§ Exercise
Provide only the number of lines in the records below that contain "items".

§ Study material
★ ★ ★

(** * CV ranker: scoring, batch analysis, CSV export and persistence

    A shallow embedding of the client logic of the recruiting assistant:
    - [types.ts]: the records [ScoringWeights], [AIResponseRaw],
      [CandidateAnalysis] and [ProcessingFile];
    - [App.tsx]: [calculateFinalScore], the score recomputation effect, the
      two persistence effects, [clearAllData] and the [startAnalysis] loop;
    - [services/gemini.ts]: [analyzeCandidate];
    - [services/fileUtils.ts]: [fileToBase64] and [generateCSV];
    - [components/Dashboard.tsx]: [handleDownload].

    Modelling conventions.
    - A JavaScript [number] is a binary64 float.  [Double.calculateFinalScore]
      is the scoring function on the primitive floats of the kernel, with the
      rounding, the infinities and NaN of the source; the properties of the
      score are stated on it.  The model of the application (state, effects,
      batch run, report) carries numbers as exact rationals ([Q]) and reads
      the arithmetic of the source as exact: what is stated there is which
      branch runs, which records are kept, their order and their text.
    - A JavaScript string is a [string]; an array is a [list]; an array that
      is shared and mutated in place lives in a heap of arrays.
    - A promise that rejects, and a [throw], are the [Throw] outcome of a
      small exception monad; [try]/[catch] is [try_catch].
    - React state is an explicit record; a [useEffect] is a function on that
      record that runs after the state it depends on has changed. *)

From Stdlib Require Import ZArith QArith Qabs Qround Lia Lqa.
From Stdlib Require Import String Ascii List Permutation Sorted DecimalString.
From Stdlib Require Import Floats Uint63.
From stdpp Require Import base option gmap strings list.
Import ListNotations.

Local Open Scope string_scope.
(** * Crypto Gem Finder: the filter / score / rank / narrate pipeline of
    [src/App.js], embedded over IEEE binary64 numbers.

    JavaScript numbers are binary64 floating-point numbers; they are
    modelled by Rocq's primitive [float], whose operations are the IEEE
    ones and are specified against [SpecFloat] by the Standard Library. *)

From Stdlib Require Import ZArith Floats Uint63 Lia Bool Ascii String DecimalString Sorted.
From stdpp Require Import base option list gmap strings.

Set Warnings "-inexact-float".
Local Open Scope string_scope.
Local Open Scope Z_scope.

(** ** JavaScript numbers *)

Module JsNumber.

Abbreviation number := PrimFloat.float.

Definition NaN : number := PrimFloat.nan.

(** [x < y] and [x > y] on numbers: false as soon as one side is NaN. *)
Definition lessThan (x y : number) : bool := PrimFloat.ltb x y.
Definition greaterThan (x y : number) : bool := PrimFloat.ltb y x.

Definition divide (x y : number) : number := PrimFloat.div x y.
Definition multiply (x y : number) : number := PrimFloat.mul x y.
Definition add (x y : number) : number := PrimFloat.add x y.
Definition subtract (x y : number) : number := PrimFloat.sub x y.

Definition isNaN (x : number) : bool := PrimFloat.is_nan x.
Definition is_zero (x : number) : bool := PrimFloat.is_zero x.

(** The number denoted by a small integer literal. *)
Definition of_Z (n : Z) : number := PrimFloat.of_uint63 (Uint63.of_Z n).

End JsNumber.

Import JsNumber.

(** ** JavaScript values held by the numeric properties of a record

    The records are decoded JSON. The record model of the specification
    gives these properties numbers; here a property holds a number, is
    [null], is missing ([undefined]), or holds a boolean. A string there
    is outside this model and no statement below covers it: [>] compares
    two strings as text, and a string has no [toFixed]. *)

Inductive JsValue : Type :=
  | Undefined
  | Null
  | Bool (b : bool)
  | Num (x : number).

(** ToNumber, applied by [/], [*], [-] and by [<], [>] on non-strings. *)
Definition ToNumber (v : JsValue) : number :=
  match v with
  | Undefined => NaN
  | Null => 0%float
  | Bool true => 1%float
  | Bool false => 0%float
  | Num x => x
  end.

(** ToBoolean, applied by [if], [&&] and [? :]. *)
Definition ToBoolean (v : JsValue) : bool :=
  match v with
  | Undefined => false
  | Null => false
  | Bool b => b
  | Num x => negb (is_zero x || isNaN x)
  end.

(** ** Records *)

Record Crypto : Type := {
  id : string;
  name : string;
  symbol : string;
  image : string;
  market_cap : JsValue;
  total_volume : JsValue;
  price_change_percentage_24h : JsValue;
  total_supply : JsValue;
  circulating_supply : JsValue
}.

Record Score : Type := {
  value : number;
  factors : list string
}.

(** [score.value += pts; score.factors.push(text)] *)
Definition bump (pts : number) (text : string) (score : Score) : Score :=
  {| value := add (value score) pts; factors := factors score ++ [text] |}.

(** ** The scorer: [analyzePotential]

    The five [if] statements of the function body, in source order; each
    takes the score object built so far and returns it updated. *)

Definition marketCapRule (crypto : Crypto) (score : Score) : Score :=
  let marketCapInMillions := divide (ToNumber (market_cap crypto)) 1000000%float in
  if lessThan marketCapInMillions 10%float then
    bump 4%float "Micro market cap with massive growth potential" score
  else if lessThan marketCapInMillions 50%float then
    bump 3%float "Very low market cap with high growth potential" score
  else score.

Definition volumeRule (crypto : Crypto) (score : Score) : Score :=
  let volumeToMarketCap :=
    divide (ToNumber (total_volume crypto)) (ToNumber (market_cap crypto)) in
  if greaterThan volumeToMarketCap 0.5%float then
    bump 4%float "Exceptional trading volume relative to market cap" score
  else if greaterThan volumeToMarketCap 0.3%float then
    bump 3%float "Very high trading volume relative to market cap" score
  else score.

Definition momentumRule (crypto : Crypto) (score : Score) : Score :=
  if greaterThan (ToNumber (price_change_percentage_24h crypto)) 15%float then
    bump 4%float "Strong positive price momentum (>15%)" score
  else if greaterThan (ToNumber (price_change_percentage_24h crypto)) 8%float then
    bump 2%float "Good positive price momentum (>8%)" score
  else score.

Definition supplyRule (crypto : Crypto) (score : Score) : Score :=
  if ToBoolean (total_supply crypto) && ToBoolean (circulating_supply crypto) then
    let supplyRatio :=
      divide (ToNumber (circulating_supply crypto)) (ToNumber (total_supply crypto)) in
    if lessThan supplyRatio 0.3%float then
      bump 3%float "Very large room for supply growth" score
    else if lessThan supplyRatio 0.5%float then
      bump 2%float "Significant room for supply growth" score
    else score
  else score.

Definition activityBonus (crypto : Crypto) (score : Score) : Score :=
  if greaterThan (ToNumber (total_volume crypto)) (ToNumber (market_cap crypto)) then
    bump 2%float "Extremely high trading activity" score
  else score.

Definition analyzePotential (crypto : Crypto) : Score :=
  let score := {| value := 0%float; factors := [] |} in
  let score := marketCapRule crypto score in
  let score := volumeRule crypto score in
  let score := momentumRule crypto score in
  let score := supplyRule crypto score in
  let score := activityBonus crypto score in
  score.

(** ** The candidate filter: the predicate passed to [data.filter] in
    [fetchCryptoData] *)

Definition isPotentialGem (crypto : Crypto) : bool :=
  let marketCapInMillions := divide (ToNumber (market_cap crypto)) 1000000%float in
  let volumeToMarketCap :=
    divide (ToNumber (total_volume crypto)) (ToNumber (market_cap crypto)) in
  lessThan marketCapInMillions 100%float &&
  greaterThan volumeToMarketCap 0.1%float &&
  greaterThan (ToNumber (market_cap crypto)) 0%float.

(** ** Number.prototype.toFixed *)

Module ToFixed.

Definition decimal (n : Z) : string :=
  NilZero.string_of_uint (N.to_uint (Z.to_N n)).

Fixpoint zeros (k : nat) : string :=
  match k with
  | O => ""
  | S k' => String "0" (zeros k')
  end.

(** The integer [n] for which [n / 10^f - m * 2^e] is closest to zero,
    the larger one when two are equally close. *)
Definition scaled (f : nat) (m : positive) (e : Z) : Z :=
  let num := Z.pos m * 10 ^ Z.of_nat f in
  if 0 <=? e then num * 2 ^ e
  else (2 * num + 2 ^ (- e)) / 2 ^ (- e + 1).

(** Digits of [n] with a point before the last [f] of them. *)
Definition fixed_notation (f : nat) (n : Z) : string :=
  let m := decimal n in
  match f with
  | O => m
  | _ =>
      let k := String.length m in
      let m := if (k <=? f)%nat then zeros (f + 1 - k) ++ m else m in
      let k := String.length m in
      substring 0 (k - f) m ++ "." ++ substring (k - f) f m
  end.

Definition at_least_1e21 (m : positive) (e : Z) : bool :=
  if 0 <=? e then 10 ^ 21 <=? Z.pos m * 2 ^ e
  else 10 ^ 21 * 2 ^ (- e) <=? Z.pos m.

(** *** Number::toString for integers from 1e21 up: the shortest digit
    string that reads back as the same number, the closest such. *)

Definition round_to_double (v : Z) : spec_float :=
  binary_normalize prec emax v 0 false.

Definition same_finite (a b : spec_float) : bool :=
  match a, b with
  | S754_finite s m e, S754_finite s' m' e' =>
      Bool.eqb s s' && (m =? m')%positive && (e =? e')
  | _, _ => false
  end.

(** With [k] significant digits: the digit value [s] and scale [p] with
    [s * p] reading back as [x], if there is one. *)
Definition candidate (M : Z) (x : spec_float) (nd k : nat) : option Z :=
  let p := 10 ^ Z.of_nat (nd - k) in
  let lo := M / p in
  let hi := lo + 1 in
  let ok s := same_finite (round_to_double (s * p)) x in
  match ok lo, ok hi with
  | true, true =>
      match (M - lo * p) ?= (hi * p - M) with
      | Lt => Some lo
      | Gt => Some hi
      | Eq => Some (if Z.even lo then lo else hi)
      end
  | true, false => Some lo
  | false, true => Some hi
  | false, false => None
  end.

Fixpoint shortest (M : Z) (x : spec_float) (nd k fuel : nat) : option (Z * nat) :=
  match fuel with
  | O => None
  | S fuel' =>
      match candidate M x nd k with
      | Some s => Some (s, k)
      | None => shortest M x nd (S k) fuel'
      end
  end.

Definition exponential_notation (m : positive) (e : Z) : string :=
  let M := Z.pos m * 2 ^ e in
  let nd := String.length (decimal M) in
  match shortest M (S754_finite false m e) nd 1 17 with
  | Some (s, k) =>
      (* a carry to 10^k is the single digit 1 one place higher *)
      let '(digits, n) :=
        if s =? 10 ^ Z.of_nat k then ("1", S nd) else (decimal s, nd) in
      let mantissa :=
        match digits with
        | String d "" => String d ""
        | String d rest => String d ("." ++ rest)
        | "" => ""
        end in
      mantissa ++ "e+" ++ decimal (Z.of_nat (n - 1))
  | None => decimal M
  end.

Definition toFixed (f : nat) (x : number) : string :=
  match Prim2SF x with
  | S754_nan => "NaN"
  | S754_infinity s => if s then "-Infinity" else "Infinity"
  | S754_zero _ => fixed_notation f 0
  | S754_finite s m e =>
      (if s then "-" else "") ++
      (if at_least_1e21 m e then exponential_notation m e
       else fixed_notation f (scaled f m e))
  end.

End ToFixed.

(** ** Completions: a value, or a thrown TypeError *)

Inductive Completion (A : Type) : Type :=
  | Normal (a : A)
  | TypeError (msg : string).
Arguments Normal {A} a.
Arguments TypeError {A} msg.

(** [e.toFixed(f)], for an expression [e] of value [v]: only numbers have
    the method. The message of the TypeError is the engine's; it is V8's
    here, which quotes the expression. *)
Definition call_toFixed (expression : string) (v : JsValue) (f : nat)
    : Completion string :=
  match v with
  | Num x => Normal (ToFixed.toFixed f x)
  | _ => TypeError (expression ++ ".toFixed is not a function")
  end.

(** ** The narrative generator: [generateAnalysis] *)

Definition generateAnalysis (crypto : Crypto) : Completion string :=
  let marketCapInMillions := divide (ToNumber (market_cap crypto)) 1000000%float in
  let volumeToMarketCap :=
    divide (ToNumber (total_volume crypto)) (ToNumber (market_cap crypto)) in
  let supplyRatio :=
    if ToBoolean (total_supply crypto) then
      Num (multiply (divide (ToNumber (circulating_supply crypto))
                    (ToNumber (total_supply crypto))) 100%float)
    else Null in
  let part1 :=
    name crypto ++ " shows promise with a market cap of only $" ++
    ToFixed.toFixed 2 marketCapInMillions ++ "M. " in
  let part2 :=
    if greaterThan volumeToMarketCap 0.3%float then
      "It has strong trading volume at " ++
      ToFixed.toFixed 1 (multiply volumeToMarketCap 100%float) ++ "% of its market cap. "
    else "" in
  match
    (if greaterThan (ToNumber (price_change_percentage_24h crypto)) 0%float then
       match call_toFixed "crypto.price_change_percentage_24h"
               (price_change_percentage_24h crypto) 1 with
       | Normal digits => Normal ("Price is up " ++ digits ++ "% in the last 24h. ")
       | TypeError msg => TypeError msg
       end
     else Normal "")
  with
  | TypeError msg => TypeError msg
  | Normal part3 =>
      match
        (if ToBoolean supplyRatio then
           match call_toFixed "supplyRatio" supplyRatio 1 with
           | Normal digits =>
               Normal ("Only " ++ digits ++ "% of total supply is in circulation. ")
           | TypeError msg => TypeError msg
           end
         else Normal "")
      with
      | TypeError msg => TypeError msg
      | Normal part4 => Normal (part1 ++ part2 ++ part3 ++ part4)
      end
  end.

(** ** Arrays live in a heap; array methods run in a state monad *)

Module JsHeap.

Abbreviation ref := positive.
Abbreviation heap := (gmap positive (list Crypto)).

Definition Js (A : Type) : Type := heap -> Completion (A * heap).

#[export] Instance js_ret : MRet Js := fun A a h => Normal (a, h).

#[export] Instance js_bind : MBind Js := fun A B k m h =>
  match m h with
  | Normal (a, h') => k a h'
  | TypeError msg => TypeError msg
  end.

★ ★ ★

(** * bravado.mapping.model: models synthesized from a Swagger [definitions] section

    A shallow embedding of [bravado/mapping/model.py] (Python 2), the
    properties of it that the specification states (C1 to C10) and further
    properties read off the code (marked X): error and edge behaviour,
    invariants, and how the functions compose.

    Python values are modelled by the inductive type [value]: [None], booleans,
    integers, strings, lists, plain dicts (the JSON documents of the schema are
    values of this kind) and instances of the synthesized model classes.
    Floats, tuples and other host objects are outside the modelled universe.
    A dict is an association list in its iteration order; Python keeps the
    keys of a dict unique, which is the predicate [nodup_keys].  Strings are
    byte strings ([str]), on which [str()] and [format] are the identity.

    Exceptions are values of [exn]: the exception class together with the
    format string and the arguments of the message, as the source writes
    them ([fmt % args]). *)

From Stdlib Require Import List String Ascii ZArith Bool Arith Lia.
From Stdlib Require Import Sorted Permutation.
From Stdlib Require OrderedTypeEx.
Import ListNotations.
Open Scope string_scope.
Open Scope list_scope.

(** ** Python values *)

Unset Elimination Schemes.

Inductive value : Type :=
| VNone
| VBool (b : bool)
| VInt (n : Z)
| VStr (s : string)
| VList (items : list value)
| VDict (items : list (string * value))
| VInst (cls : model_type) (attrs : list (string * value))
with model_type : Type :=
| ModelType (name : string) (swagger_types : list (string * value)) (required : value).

★ ★ ★

§ Written solution
2